> [WORK ORDER]:
What you return must be every line below that includes the word "weight".

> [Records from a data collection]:
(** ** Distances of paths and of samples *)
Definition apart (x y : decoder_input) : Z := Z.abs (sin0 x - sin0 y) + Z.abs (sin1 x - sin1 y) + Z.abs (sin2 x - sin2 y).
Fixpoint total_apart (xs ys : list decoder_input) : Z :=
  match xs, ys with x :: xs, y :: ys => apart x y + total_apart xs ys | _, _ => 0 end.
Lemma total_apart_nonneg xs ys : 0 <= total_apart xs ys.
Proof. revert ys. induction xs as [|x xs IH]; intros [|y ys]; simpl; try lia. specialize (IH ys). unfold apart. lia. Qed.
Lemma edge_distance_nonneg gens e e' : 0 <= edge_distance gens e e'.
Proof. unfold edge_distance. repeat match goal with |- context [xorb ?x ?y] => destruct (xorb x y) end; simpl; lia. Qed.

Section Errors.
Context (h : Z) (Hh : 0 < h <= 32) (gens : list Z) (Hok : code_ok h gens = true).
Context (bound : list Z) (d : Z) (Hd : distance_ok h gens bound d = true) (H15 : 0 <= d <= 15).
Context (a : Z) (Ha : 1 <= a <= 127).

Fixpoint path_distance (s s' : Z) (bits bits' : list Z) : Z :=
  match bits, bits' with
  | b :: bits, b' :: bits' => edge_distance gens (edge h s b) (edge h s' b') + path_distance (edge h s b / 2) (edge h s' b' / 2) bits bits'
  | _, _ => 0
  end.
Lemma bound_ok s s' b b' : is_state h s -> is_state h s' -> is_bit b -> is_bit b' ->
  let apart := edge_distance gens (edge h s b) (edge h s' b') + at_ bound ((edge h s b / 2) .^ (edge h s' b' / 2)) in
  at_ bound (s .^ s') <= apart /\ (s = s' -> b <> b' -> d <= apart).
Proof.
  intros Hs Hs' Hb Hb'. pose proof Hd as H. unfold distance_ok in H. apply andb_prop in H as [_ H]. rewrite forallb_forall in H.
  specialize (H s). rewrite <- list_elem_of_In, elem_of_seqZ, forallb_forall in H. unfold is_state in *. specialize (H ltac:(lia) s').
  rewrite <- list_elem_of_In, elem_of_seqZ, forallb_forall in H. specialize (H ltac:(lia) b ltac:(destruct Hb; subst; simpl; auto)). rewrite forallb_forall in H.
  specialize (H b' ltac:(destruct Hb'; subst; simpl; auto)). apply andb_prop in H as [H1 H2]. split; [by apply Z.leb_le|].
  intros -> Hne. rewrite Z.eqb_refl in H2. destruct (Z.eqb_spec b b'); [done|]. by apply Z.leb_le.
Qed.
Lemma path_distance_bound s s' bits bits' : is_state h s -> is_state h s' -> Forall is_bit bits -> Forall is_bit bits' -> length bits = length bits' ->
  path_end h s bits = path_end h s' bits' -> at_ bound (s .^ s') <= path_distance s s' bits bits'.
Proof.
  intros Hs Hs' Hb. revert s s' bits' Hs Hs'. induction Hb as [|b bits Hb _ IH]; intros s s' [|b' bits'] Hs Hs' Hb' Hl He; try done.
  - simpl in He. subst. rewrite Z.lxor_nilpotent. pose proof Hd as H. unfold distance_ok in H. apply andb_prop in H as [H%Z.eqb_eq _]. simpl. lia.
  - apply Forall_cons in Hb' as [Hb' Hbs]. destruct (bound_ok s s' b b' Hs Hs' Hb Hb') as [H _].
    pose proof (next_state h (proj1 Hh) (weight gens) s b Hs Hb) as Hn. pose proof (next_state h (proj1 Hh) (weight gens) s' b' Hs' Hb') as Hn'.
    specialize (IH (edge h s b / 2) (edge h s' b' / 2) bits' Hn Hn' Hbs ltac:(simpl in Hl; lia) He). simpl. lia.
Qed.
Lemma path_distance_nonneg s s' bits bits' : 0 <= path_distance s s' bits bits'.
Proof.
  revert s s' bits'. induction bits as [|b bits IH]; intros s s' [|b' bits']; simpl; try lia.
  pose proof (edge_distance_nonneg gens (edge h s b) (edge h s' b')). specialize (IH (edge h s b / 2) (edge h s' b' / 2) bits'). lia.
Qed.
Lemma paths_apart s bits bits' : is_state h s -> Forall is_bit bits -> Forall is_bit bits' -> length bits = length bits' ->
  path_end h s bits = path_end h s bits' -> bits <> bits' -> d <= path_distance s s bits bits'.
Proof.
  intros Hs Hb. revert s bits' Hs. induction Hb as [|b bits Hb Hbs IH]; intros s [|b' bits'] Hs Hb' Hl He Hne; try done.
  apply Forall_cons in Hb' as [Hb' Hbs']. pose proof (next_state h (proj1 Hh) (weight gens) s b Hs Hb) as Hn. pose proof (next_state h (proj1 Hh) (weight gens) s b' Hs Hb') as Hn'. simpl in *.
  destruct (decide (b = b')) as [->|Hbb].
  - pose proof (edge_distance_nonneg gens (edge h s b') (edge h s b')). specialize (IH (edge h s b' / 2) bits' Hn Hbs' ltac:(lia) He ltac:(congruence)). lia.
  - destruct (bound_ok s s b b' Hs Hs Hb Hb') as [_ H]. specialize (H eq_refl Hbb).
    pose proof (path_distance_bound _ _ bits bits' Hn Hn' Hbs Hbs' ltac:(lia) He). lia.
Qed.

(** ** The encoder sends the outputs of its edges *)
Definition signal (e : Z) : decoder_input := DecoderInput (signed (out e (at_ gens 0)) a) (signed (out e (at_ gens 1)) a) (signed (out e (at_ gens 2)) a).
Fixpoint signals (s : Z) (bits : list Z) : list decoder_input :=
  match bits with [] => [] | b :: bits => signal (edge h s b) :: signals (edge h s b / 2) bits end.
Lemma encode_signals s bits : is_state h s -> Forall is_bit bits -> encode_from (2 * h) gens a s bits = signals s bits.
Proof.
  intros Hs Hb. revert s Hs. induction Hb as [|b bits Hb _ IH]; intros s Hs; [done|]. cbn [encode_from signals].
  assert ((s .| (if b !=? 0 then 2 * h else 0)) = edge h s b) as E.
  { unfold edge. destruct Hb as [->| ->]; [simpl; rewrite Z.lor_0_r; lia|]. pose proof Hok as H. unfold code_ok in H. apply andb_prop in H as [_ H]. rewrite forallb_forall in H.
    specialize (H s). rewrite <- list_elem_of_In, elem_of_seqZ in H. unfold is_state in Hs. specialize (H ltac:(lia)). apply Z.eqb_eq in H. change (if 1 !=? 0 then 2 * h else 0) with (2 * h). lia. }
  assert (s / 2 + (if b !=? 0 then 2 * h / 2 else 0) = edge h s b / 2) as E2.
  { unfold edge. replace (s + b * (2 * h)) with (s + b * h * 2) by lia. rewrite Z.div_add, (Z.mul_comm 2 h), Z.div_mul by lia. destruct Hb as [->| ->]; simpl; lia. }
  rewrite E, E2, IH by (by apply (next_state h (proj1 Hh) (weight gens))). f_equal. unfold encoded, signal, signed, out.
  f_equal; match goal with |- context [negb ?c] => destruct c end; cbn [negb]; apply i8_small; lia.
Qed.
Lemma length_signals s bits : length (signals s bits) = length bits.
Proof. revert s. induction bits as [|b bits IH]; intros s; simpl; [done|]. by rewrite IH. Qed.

...

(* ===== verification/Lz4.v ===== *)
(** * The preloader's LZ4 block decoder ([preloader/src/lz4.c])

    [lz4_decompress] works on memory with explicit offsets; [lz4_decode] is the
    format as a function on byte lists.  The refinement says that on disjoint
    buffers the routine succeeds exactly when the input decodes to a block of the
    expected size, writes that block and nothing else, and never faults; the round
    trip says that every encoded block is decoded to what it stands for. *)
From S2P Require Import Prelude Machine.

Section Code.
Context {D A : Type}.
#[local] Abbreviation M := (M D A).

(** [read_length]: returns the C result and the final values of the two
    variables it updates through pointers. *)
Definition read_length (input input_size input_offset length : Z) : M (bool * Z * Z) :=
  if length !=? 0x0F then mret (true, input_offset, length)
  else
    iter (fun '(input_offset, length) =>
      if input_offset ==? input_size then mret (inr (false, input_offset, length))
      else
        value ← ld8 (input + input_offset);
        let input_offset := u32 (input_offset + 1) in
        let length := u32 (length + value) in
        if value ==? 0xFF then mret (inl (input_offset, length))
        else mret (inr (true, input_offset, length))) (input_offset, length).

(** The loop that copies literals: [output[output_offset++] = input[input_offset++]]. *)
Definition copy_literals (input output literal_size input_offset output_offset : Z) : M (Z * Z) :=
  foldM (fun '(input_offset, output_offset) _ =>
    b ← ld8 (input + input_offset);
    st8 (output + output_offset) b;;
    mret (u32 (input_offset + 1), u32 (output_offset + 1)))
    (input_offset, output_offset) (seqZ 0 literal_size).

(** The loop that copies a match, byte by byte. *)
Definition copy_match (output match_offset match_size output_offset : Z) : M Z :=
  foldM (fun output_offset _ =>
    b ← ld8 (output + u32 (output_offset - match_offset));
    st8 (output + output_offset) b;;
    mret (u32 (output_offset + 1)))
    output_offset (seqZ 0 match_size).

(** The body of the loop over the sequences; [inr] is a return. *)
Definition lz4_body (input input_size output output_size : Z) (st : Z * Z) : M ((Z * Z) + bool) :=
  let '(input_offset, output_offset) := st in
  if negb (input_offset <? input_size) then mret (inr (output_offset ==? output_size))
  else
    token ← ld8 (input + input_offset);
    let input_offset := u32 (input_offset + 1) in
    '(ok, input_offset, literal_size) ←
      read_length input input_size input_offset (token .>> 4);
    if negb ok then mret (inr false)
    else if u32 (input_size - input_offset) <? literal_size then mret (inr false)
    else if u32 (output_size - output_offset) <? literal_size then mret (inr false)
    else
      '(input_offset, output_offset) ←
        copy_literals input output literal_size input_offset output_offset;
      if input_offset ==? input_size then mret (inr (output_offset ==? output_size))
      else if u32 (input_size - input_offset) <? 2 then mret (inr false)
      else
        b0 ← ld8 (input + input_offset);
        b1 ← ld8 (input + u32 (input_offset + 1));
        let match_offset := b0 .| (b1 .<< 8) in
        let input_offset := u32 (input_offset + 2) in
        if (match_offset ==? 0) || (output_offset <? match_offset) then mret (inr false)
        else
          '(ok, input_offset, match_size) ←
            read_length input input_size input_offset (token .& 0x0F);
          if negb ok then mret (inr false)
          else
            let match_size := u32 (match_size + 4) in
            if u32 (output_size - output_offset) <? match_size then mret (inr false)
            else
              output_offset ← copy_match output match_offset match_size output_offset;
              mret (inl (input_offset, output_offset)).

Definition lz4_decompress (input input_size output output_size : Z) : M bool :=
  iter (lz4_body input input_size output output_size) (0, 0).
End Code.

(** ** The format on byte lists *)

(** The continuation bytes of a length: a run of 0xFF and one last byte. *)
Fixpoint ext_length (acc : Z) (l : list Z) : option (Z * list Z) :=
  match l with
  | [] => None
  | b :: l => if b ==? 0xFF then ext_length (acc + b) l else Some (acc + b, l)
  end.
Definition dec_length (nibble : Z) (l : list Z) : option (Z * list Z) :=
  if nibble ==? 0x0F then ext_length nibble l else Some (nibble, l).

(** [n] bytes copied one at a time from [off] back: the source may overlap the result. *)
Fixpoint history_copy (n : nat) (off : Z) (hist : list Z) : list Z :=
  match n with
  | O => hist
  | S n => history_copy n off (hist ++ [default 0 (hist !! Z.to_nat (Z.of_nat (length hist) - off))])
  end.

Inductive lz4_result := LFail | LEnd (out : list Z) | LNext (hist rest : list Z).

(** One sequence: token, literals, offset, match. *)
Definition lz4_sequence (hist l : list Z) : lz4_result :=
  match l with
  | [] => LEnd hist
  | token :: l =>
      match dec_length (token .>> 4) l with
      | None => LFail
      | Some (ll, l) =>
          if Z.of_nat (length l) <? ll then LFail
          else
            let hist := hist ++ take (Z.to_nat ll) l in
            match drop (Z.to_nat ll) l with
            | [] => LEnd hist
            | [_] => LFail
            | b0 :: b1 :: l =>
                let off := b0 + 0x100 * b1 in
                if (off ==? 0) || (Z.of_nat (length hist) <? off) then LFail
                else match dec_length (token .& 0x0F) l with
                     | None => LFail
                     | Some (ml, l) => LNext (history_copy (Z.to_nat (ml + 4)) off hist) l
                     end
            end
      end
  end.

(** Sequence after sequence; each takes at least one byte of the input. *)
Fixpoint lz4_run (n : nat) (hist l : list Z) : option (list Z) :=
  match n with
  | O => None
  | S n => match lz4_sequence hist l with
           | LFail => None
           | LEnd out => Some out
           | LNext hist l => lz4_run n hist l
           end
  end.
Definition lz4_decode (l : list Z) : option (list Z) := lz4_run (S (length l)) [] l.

==

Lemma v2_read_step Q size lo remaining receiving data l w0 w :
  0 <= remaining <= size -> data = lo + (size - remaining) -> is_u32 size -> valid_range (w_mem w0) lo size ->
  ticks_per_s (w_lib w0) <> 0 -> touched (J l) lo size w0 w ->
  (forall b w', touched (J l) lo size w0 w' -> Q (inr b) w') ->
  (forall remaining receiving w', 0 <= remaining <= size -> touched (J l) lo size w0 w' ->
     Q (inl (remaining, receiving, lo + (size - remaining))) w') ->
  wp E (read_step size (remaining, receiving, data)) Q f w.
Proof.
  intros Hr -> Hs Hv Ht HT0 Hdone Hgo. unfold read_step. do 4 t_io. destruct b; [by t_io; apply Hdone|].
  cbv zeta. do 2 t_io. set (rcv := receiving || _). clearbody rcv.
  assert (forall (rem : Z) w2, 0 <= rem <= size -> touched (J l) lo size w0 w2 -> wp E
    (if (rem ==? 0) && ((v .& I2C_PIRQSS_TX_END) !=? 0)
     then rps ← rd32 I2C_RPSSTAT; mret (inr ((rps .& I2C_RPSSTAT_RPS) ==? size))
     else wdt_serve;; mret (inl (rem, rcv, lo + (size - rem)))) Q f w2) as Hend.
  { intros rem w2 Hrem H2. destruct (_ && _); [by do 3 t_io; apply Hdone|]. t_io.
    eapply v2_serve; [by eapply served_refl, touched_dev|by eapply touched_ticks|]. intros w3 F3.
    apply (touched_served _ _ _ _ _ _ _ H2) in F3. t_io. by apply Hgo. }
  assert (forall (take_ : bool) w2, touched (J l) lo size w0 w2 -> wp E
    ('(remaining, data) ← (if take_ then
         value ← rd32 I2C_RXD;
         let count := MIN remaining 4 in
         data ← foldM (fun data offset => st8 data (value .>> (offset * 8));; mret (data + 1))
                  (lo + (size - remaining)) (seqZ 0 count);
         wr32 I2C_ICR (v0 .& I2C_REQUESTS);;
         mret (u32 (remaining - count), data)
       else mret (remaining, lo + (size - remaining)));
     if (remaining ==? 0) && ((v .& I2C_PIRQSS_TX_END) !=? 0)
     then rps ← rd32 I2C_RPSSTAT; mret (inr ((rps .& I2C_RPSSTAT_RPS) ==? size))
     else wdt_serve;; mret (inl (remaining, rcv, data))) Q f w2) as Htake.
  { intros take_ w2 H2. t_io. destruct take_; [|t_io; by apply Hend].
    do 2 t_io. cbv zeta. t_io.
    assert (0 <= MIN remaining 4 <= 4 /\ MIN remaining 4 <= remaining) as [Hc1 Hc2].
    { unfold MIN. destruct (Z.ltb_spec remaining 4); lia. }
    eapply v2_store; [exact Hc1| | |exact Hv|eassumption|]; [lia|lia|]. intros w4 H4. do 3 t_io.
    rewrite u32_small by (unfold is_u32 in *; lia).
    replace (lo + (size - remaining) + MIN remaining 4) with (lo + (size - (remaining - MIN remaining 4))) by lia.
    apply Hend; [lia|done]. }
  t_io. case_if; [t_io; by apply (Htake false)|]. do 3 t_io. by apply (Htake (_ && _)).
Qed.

> [REPLY]:
    pose proof (next_state h (proj1 Hh) (weight gens) s b Hs Hb) as Hn. pose proof (next_state h (proj1 Hh) (weight gens) s' b' Hs' Hb') as Hn'.
  apply Forall_cons in Hb' as [Hb' Hbs']. pose proof (next_state h (proj1 Hh) (weight gens) s b Hs Hb) as Hn. pose proof (next_state h (proj1 Hh) (weight gens) s b' Hs Hb') as Hn'. simpl in *.
  rewrite E, E2, IH by (by apply (next_state h (proj1 Hh) (weight gens))). f_equal. unfold encoded, signal, signed, out.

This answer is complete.